Alongside the keyboard is a phone. It’s been activated with the number he’s used since he was a kid. When he turned the phone on, a call rang through. A harbinger of the myriad to come. So he turned the phone off again, letting his parents field the calls—calls from mediots, from news agencies, from publishers who never before showed an interest in his work. Calls from friends.

He answered none. He wasn’t ready to talk. Not even to the State Department officials who visited the house.

“Tell them I’m asleep.”

It wasn’t the truth, but it wasn’t entirely a lie either. He was hardly conscious of himself, of the room, the house, his worried parents. Instead, for most of that time, he existed within his memories—not as himself, but as a disembodied observer wandering through the hours of his captivity, reviewing it all with what felt like perfect recall.

But at last his mind is winding down, his fingers slowing, new words no longer appearing on the screen.

He is nodding in exhaustion, hardly able to hold himself up when a man’s voice speaks from out of nowhere, low, rough, regretful. “You shouldn’t have come here, Dushane.”

The voice doesn’t frighten him because he knows it’s a dream. And because it is a dream, his dream, he gets to ask a question that he didn’t know to ask when he first heard those words. “Why are you here?”

The mercenary—Jon Helm, Shaw Walker, whatever the fuck his name is—ignores the question, if he hears it at all.

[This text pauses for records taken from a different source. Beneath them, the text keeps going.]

Definition ip0_w : Z -> St -> St := ip_change_w 0x01 0x10.
Definition ip1_w (state : Z) : St -> St := unless_coldfire (ip_change_w 0x02 0x20 state).
Definition ip2_w (state : Z) : St -> St := unless_coldfire (ip_change_w 0x04 0x40 state).
Definition ip3_w (state : Z) : St -> St := unless_coldfire (ip_change_w 0x08 0x80 state).
Definition ip4_w (state : Z) : St -> St := unless_coldfire (ip_plain_w 0x10 state).
Definition ip5_w (state : Z) : St -> St := unless_coldfire (ip_plain_w 0x20 state).
Definition ip6_w (state : Z) : St -> St := unless_coldfire (ip_plain_w 0x40 state).

(** ** Reset *)

Definition base_device_reset (s : St) : St :=
  let s := dev (fun d => d <| ACR := 0 |> <| IMR := 0 |> <| ISR := 0 |> <| OPCR := 0 |> <| OPR := 0 |>
                           <| CTR := 0 |> <| IPCR := 0 |> <| m_irq_state := false |>) s in
  let s := write_irq CLEAR_LINE s in
  write_outport (Z.lxor (OPR s.1) 0xff) s.

Definition device_reset (s : St) : St :=
  let s := base_device_reset s in
  match kind s.1 with
  | MC68681 => dev (fun d => d <| IVR := 0x0f |> <| m_read_vector := false |>) s
  | MCF5206E_UART => dev (fun d => d <| IVR := 0x0f |> <| UBG := 0 |> <| m_read_vector := false |>) s
  | XR68C681 =>
      dev (fun d => d <| IVR := 0x0f |> <| m_read_vector := false |> <| m_XTXA := false |>
                      <| m_XRXA := false |> <| m_XTXB := false |> <| m_XRXB := false |>) s
  | _ => s
  end.
End Device.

He moves off to supervise the execution of the Iraqi laborers who’d been heading home from the western desert and who’d given Miles a ride.

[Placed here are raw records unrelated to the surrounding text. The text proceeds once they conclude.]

Lemma fifo_push_entries data errors ch :
  length (rx_fifo ch) = (MC68681_RX_FIFO_SIZE + 1)%nat ->
  (rx_fifo_num ch <= MC68681_RX_FIFO_SIZE + 1)%nat -> fifo_pointers ch ->
  fifo_pointers (fifo_push data errors ch) /\
  entries (fifo_push data errors ch) = queue_push (entries ch) (fifo_word data errors).
Proof.
  intros L N [Hr Hw]. pose proof (fifo_push_of data errors ch) as E.
  unfold fifo_of in E. rewrite Hw in E. unfold entries.
  pose proof (store_queue _ _ _ (fifo_word data errors) L Hr N) as Q.
  change (MC68681_RX_FIFO_SIZE + 1)%nat with 4%nat in E. rewrite <- E in Q. cbv iota beta zeta in Q.
  destruct Q as (Q1 & Q2 & Q3). split; [|exact Q3]. split; [by rewrite Q1|exact Q2].
Qed.

Lemma fifo_pop_entries ch :
  length (rx_fifo ch) = (MC68681_RX_FIFO_SIZE + 1)%nat ->
  (rx_fifo_num ch <= MC68681_RX_FIFO_SIZE + 1)%nat -> (0 < rx_fifo_num ch)%nat -> fifo_pointers ch ->
  fifo_pointers (fifo_pop ch).2 /\
  exists w, entries ch = w :: entries (fifo_pop ch).2 /\ (fifo_pop ch).1 = u8 w.
Proof.
  intros L N P [Hr Hw]. pose proof (fifo_pop_of ch) as E.
  unfold fifo_of in E. rewrite Hw in E. unfold entries.
  pose proof (pop_queue _ _ _ L Hr N P) as Q.
  change (MC68681_RX_FIFO_SIZE + 1)%nat with 4%nat in E. rewrite <- E in Q. cbv iota beta zeta in Q.
  destruct Q as (Q1 & Q2 & Q3). split; [by split|]. eexists. split; [exact Q3|reflexivity].
Qed.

Worst mistake of their lives.

Last mistake.

No point in holding on to them. None will fetch a worthwhile ransom. No point even trying to collect. “Why the fuck don’t you just let them go?” Miles screams, but this too is a revisionary memory. He only wishes he’d said that.

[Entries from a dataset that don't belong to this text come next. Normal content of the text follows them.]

(** The outer loop. *)
Fixpoint guess_geometry (fuel : nat) (totalsectors : Z) : option (Z * Z * Z) :=
  match guess_sectors 63 totalsectors with
  | Some chs => Some chs
  | None => match fuel with
            | O => None
            | S fuel => guess_geometry fuel (u32 (totalsectors + 1))
            end
  end.

Section Disk.
Context {C F : Type} `{ChdFile C} `{RandomReadWrite F}.

(** The constructors; [None] is the exception. *)
Definition open_chd (c : C) : option (hard_disk_file C F) :=
  match chd_geometry c with
  | Some (cyl, hd, sec, bps) => Some (mk_hard_disk (backed_by_chd c) (mk_info cyl hd sec bps))
  | None => None
  end.

Definition open_file (corefile : F) (skipoffs : Z) : option (hard_disk_file C F) :=
  match rw_length corefile with
  | None => None
  | Some length =>
      match guess_geometry 4 (u32 (u64 (length - skipoffs) / 512)) with
      | Some (cyl, hd, sec) =>
          Some (mk_hard_disk (backed_by_file corefile skipoffs) (mk_info cyl hd sec 512))
      | None => None
      end
  end.

(** The byte position of a sector, in [uint32_t] arithmetic. *)
Definition sector_position (fileoffset lbasector : Z) (i : info) : Z :=
  u32 (fileoffset + u32 (lbasector * sectorbytes i)).

(** [read]: success, and the bytes stored into the buffer. *)
Definition hd_read (d : hard_disk_file C F) (lbasector : Z) : bool * list Z :=
  match store d with
  | backed_by_chd c =>
      match chd_read_units c lbasector with Some bytes => (true, bytes) | None => (false, []) end
  | backed_by_file f fileoffset =>
      match rw_read_at f (sector_position fileoffset lbasector (hdinfo d)) (sectorbytes (hdinfo d)) with
      | Some bytes => (Z.of_nat (length bytes) =? sectorbytes (hdinfo d), bytes)
      | None => (false, [])
      end
  end.

(** [write] of the sector's bytes at the start of [buffer]. *)
Definition hd_write (d : hard_disk_file C F) (lbasector : Z) (buffer : list Z)
    : bool * hard_disk_file C F :=
  let bytes := take (Z.to_nat (sectorbytes (hdinfo d))) buffer in
  match store d with
  | backed_by_chd c =>
      match chd_write_units c lbasector bytes with
      | Some c => (true, mk_hard_disk (backed_by_chd c) (hdinfo d))
      | None => (false, d)
      end
  | backed_by_file f fileoffset =>
      match rw_write_at f (sector_position fileoffset lbasector (hdinfo d)) bytes with
      | Some f => (true, mk_hard_disk (backed_by_file f fileoffset) (hdinfo d))
      | None => (false, d)
      end
  end.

The reality of that day is that Miles said nothing.

Slide it back. Play it through again, more detail.

He is on his knees. The thick fabric of his trousers fails to stop the bite of small stones against his flesh. His feet are numb, his back aches, his eyes burn with dust and the glare of the sun against the gray desert grit. His mouth is dry, throat swollen, and not just from the fear that his blood and brains are about to be redistributed in a spray pattern, a transient marker of his presence written on sand, but also because the afternoon temperature has climbed to one hundred eighteen degrees Fahrenheit and he’s been kneeling for some immeasurable period, and if it gets any hotter he fully expects the air to ignite and maybe that wouldn’t be a bad thing. Maybe this fucking world deserves it.

By the time the mercenary stops to look at him, Miles has given up on moral argument. He recognizes that there is no moral argument that can save him when the men who were kneeling on either side of him are already dead. The best he can do is look up to meet death’s gaze, a last act of defiance.

The mercenary is tall and lean. A long face, narrow nose, light-colored eyes just visible behind the tinted lenses of his sunglasses. His skin is burned dark by the sun but lightened again by dust caked in his sweat. His brown beard is frosted by dust. He wears combat fatigues, an armored vest, a helmet. The sleeves of his combat jacket are rolled up. He holds an assault rifle in his right hand. The fingers of his left hand are long and thin and contorted—half-curled—around a mass of scar tissue. There is a multicolored tattoo on his left forearm.